The opinion concedes that Hvide had a duty to disclose to Fireman’s Fund the vessel’s unseaworthiness, and that Hvide may very well have breached this obligation. As Fireman’s Fund correctly points out in its brief, this court held in Pacific Queen Fisheries v. Symes, 307 F.2d 700 (9th Cir.1962), cert. denied, 372 U.S. 907, 83 S.Ct. 721, 9 L.Ed.2d 717 (1963), that a maritime insurance contract is voidable where the insured fails to disclose a material fact that increases the risk. This may be just such a case, but the opinion concludes that the barge should benefit from the alleged fraudulent waiver.
Pursuant to our Pacific Queen decision, Fireman’s Fund cannot be bound by a clause in a contract induced by fraud.1 The general rule is that Fireman’s Fund may sue the vessel unless it has waived that right.
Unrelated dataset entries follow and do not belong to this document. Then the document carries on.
Lemma directory_scanned s' : untouched_inode n s -> all_queued r s -> TestBit ibm (n - 1) = true -> S_ISDIR (mode inode) = true ->
  (sc_issues s' = [] -> sc_issues s3 = []) ->
  (sc_issues s2 = [] ->
    (sc_issues s' = [] <-> sc_issues s3 = [] /\ i_size inode mod kBlockSize = 0 /\ exists es, tiles_blocks (file_blocks d inode) es /\ entries_fine r s3 n es) /\
    (sc_issues s' = [] -> exists es s0, tiles_blocks (file_blocks d inode) es /\ listed rt n es s3 s0 /\ s' = on_complete (insert n true) s0)) ->
  (sc_issues s' = [] <-> sc_issues s = [] /\ exists inode es, inode_fine (mkFound n inode es) /\ fresh_blocks r s (owned d inode)) /\
  (sc_issues s' = [] -> exists inode es, inode_fine (mkFound n inode es) /\ fresh_blocks r s (owned d inode) /\ visited (mkFound n inode es) s s').
Proof.
  intros Hun Haq Hb Edir Hmono H. change (sc_issues s3) with (sc_issues s2) in *. pose proof pointers_quiet as Hq.
  assert (forall es es', tiles_blocks (file_blocks d inode) es -> tiles_blocks (file_blocks d inode) es' -> es = es') as Htu.
  { intros es es' (ess & T1 & ->) (ess' & T2 & ->). by rewrite (tilings_unique _ _ _ T1 T2). }
  assert (sc_issues s' = [] -> exists es, tiles_blocks (file_blocks d inode) es /\ inode_fine (mkFound n inode es)) as Hfine.
  { intros Hs. pose proof (Hmono Hs) as Hs2. destruct (H Hs2) as [H1 _]. apply H1 in Hs as (_ & Hm & es & Ht & Hf). exists es. split; [done|].
    apply Hq in Hs2 as Hs2'. destruct Hs2' as (_ & Hroot & Hwp & _). constructor; cbn; [by apply read_pointed|done|]. rewrite Edir.
    destruct (pointers_visited Hun Hs2) as (Hnm & _). by apply (fine_in _ n es Hnm) in Hf. }
  split.
  - split.
    + intros Hs. destruct (Hfine Hs) as (es & _ & Hf). apply Hmono, Hq in Hs as (Hs & _ & _ & Hfr). split; [done|]. by exists inode, es.
    + intros (Hs & i & es & Hf & Hfr). pose proof (fine_unique i es Hf) as ->. destruct Hf as [F1 F2 F3]. cbn in F1, F2, F3. rewrite Edir in F3.
      apply read_pointed in F1 as [F1 Hm]; [|done]. assert (sc_issues s2 = []) as Hs2 by (by apply Hq). apply (H Hs2). split; [done|]. split; [by apply Hm|].
      exists es. split; [apply F3|]. destruct (pointers_visited Hun Hs2) as (Hnm & _). apply (fine_in _ n es Hnm), F3.
  - intros Hs. pose proof (Hmono Hs) as Hs2. destruct (Hfine Hs) as (es & Ht & Hf). destruct (H Hs2) as [_ H2]. destruct (H2 Hs) as (es' & s0 & Ht' & Hl & ->).
    rewrite <- (Htu _ _ Ht Ht') in Hl. exists inode, es. split; [done|]. split; [by apply Hq in Hs2 as (_ & _ & _ & ?)|].
    destruct (pointers_visited Hun Hs2) as (_ & _ & Hvis). specialize (Hvis s0 es Hl). by rewrite Edir in Hvis.
Qed.
End one_inode.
Fireman’s Fund’s argument is merely that the waiver is inoperable and thus its in rem claim valid. In other words, Fireman’s Fund raises fraud as a rebuttal to Pacific’s defense that the in rem claim is waived. The opinion allows Pacific to use the contract as a shield, while tying Fireman’s Fund’s hands to motion that the shield is a fraud.

. The majority’s citation to the Florida Supreme Court decision in Everglades Marina, Inc. v. American Eastern Dev. Corp., 374 So.2d 517 (Fla. 1979), is unavailing. In Everglades Marina, the owner of a marina intentionally set it afire and destroyed both the marina and many vessels. The vessel owners filed claims with their insurers, which then brought a subrogation action against the marina’s insurer. The marina’s insurer defended this action on the grounds that it would not have to pay a claim filed by the insured because of the insured’s intentional criminal misconduct. The Everglades Marina court held that the public policy prohibiting the recovery by an insured through criminal misconduct did not bar an action by third party beneficiaries of the insurance contract with no connection to the misconduct.
The majority apparently reasons that it is generally appropriate to distinguish between the rights of an insured and third party beneficiaries where the latter is not alleged to have been involved in the misconduct. “Hvide’s breach of good faith should not be imputed to the barge which became a third party beneficiary by virtue of the waiver of subrogation.” Opinion at 511. The barge in the instant case, however, is hardly the innocent the majority paints it to be. ”[T]he ship itself is to be treated in some sense as a principle, and as personally liable for the negligence of any one who is lawfully in possession of her, whether as owner or charterer.” The Barnstable, 181 U.S. at 467, 21 S.Ct. at 685. As Hvide’s principal, therefore, the barge must answer for Hvide’s misconduct.